• _Supplied entries_:
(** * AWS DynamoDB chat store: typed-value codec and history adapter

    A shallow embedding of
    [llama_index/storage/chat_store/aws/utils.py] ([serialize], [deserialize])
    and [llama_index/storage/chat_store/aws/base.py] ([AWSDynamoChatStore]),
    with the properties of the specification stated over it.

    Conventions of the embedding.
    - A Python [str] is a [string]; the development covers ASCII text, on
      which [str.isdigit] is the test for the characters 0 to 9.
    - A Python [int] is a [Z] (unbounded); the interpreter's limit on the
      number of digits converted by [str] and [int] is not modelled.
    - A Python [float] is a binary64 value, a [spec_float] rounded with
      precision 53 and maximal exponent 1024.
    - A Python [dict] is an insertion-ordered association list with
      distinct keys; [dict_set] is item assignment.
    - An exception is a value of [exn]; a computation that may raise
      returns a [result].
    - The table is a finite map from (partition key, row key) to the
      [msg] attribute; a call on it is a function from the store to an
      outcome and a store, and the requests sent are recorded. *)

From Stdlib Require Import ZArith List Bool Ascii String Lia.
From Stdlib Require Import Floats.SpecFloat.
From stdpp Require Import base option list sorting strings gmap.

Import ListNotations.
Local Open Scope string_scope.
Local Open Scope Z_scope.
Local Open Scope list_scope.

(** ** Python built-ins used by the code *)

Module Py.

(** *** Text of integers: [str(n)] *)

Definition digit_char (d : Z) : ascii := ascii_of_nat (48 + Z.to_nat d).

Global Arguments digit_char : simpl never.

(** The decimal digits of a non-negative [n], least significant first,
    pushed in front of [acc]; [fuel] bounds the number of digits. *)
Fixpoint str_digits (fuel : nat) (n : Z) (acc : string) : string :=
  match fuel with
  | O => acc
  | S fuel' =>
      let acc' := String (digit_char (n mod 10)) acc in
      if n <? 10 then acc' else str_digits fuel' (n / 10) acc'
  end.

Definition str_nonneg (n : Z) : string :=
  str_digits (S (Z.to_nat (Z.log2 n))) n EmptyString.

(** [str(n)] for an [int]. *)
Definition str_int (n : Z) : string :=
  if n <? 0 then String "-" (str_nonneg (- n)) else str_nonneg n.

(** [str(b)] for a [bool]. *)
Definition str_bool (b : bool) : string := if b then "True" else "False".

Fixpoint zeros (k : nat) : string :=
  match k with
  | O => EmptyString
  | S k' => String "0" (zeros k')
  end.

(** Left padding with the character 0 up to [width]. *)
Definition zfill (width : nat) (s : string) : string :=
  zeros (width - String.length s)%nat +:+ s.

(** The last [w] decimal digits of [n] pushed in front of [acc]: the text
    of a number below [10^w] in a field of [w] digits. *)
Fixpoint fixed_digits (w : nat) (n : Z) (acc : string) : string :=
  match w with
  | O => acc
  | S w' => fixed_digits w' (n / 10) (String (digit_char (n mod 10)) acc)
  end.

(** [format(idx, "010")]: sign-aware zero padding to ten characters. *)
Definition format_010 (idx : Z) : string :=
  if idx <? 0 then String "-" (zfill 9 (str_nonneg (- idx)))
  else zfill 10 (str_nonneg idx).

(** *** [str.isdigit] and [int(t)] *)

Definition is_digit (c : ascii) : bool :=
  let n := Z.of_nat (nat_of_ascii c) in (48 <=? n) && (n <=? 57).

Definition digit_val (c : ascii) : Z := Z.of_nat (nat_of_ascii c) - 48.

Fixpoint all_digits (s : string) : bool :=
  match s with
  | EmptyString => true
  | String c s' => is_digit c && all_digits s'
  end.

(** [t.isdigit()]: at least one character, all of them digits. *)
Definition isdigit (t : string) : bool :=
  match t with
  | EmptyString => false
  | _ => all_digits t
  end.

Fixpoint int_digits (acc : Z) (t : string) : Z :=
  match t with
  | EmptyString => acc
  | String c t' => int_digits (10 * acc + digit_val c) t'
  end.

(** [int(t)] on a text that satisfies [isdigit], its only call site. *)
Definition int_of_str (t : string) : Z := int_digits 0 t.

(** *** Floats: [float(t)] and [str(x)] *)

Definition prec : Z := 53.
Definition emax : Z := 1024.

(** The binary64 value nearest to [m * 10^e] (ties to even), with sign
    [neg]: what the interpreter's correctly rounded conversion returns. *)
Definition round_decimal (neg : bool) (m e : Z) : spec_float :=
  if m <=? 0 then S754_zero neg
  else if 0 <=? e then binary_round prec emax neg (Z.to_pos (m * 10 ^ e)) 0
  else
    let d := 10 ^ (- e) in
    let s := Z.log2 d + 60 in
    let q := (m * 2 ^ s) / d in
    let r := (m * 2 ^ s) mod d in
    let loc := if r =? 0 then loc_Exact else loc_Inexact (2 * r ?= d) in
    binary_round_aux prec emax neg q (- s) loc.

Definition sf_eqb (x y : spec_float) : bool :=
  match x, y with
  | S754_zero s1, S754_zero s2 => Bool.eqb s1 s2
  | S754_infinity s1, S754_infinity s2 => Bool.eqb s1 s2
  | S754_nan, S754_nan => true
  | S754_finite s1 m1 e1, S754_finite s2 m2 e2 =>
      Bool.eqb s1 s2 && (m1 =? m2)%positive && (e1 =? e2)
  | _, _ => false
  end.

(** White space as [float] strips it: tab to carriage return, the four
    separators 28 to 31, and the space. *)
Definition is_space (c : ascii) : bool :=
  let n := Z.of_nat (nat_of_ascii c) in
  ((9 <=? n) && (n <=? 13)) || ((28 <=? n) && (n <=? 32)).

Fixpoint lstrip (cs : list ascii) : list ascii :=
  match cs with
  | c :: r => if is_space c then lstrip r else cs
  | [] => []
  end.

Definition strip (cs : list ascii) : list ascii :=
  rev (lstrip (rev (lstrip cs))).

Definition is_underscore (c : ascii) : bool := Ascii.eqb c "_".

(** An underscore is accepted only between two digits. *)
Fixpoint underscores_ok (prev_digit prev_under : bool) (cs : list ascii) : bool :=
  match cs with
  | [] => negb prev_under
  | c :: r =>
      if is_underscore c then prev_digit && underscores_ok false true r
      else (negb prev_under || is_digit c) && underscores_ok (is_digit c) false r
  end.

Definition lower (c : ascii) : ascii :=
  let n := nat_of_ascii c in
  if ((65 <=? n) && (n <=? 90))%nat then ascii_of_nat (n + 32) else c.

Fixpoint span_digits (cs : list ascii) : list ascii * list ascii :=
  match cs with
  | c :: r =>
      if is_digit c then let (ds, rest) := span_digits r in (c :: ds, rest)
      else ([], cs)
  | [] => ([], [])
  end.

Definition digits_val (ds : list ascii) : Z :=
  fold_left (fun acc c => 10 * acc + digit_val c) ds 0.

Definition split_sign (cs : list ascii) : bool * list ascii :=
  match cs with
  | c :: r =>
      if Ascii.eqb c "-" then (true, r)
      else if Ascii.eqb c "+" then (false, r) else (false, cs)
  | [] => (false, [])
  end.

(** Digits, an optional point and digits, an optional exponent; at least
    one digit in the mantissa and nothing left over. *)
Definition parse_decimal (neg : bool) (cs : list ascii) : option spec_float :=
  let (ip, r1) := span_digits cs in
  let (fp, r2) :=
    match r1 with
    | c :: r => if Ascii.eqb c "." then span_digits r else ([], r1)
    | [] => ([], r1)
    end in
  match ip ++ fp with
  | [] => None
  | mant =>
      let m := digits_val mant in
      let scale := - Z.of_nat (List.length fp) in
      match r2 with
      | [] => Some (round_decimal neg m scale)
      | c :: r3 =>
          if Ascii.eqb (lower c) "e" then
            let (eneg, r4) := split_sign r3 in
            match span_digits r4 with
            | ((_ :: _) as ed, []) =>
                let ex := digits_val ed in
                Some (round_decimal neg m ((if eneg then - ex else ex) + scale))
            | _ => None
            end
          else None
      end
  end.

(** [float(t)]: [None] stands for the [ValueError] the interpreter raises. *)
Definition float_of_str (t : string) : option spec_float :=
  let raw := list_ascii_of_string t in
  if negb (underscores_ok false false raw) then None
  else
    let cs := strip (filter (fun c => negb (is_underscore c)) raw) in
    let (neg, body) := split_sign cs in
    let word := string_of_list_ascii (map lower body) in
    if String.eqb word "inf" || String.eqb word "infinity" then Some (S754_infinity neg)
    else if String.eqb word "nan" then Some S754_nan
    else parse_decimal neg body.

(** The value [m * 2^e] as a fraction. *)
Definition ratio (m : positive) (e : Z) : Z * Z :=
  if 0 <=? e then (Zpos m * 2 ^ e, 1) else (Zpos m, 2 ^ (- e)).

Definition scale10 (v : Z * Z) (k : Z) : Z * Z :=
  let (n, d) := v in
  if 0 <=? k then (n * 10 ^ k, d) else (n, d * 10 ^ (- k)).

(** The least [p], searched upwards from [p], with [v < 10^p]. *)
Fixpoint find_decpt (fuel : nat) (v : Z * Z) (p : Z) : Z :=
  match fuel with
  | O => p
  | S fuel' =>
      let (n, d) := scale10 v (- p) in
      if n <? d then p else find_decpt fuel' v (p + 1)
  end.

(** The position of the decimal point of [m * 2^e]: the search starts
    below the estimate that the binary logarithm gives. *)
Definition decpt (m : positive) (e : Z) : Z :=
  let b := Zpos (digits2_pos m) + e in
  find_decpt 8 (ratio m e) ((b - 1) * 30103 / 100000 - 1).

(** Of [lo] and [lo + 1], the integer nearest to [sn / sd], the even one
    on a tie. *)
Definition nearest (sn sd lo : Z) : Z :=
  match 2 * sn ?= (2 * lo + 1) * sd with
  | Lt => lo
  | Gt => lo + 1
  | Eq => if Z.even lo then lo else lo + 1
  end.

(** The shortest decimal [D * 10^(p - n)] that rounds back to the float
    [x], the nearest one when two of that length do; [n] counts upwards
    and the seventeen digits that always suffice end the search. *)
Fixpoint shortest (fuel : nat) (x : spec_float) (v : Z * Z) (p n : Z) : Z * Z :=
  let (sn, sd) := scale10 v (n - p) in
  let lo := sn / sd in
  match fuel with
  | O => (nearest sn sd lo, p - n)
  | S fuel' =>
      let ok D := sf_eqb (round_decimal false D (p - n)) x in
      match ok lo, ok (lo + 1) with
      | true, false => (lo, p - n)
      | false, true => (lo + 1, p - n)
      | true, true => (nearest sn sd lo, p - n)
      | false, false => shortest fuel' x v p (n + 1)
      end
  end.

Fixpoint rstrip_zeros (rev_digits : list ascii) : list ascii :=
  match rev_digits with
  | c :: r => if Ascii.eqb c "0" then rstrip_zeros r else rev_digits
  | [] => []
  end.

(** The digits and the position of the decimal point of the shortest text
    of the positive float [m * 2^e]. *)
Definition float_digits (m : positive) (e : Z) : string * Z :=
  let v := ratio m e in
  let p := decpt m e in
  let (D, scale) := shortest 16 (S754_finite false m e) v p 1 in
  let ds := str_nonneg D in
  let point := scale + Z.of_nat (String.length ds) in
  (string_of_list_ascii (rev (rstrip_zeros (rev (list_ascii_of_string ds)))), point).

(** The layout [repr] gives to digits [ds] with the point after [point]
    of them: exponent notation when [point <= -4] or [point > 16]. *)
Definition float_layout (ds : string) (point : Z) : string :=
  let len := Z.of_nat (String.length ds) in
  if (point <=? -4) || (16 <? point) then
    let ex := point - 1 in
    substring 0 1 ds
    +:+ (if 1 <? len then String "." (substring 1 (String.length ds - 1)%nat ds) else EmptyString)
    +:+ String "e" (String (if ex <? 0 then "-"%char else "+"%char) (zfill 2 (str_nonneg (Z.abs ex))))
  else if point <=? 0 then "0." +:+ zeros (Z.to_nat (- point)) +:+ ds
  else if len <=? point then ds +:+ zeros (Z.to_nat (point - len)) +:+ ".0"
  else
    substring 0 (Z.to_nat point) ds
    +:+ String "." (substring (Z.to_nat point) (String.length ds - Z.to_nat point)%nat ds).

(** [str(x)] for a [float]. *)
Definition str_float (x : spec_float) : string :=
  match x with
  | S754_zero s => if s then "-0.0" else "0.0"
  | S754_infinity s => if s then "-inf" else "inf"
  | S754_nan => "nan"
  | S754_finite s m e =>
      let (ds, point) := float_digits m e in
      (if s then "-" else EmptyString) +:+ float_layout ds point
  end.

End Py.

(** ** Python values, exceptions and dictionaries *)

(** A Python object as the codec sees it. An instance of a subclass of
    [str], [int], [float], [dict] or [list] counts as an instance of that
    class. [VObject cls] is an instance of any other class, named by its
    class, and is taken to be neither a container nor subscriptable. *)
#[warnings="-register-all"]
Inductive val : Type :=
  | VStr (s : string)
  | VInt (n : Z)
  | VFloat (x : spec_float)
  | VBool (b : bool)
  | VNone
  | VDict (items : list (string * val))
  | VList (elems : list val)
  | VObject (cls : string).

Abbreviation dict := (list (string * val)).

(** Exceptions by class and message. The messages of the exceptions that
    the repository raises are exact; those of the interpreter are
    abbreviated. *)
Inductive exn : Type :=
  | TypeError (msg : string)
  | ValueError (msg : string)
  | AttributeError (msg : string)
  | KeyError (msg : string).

==

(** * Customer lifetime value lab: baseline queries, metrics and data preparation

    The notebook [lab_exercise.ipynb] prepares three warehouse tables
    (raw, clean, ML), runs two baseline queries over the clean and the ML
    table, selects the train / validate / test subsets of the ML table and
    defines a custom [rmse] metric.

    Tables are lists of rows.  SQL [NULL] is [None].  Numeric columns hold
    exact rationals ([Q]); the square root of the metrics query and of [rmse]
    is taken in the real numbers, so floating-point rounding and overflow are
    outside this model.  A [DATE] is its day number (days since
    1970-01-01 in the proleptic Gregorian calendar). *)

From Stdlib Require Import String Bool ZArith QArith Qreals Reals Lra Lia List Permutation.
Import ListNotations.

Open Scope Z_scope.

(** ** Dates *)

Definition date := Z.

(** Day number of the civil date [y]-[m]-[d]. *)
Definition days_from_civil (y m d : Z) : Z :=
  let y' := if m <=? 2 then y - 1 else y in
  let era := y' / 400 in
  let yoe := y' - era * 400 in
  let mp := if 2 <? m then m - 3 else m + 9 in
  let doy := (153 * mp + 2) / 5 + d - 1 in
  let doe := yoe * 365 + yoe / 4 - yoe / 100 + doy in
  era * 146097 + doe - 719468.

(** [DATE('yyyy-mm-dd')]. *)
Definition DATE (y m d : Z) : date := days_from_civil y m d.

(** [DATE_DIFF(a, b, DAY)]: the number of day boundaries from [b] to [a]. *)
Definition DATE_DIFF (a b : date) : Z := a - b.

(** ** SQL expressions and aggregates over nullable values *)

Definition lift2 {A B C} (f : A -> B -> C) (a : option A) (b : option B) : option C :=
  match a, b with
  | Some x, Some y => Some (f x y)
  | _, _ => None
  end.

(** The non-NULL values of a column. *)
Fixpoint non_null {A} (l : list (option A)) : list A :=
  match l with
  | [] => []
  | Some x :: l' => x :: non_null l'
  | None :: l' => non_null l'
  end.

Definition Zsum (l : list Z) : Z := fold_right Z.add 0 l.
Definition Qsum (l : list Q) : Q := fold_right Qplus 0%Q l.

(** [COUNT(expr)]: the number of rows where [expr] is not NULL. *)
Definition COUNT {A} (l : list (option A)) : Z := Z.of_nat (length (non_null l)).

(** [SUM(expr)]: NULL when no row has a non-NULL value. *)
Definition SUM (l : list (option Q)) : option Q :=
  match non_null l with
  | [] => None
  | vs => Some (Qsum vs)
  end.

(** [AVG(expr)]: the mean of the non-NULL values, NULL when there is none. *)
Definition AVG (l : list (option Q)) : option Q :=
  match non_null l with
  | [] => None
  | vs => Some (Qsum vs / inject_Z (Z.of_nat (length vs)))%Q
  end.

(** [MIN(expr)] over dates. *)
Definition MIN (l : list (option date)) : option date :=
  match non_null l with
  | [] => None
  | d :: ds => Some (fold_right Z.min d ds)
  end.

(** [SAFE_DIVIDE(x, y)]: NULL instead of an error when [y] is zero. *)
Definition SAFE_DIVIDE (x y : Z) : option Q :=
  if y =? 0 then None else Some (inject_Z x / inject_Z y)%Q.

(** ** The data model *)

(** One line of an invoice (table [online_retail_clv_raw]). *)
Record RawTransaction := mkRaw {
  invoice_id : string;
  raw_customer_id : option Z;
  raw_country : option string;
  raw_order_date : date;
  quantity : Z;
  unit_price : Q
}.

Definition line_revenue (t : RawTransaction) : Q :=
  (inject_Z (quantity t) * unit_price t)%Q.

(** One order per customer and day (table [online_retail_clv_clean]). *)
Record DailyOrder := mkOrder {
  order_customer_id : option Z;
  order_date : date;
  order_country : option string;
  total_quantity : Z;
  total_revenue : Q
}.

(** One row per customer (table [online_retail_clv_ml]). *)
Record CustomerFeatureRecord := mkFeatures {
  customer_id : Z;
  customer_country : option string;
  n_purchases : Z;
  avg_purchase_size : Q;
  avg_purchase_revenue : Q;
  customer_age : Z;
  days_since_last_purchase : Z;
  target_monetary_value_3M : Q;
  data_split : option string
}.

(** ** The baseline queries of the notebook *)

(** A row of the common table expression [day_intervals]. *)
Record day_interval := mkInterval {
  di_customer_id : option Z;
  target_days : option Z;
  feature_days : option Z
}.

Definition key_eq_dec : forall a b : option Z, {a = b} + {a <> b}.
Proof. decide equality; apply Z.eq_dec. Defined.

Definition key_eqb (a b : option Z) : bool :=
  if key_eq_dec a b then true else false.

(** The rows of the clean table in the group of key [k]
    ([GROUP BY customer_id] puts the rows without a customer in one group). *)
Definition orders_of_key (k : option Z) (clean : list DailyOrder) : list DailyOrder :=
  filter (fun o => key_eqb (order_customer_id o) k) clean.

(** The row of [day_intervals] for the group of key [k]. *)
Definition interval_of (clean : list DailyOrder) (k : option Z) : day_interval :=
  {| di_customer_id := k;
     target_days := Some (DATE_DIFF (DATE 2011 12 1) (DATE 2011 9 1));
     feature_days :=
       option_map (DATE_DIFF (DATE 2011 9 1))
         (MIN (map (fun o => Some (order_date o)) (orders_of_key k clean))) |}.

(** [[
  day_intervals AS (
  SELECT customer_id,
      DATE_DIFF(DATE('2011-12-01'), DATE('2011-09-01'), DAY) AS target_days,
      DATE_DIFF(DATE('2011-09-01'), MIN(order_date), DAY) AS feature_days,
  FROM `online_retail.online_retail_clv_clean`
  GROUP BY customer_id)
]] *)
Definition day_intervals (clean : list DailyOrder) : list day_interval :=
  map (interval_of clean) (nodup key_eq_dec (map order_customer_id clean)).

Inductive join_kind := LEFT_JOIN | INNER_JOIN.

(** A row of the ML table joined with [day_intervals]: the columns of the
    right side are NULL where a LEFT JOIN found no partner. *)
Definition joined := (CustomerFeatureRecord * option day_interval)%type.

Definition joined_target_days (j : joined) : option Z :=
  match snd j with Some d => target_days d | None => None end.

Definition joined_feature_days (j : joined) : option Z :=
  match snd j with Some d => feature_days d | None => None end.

• _Work request_:
Reproduce verbatim only the segment of the listing bounded by the line containing "(** * AWS DynamoDB" and the line containing "number of digits converted", with both boundary lines included.

• _Result for this task_:
(** * AWS DynamoDB chat store: typed-value codec and history adapter

    A shallow embedding of
    [llama_index/storage/chat_store/aws/utils.py] ([serialize], [deserialize])
    and [llama_index/storage/chat_store/aws/base.py] ([AWSDynamoChatStore]),
    with the properties of the specification stated over it.

    Conventions of the embedding.
    - A Python [str] is a [string]; the development covers ASCII text, on
      which [str.isdigit] is the test for the characters 0 to 9.
    - A Python [int] is a [Z] (unbounded); the interpreter's limit on the
      number of digits converted by [str] and [int] is not modelled.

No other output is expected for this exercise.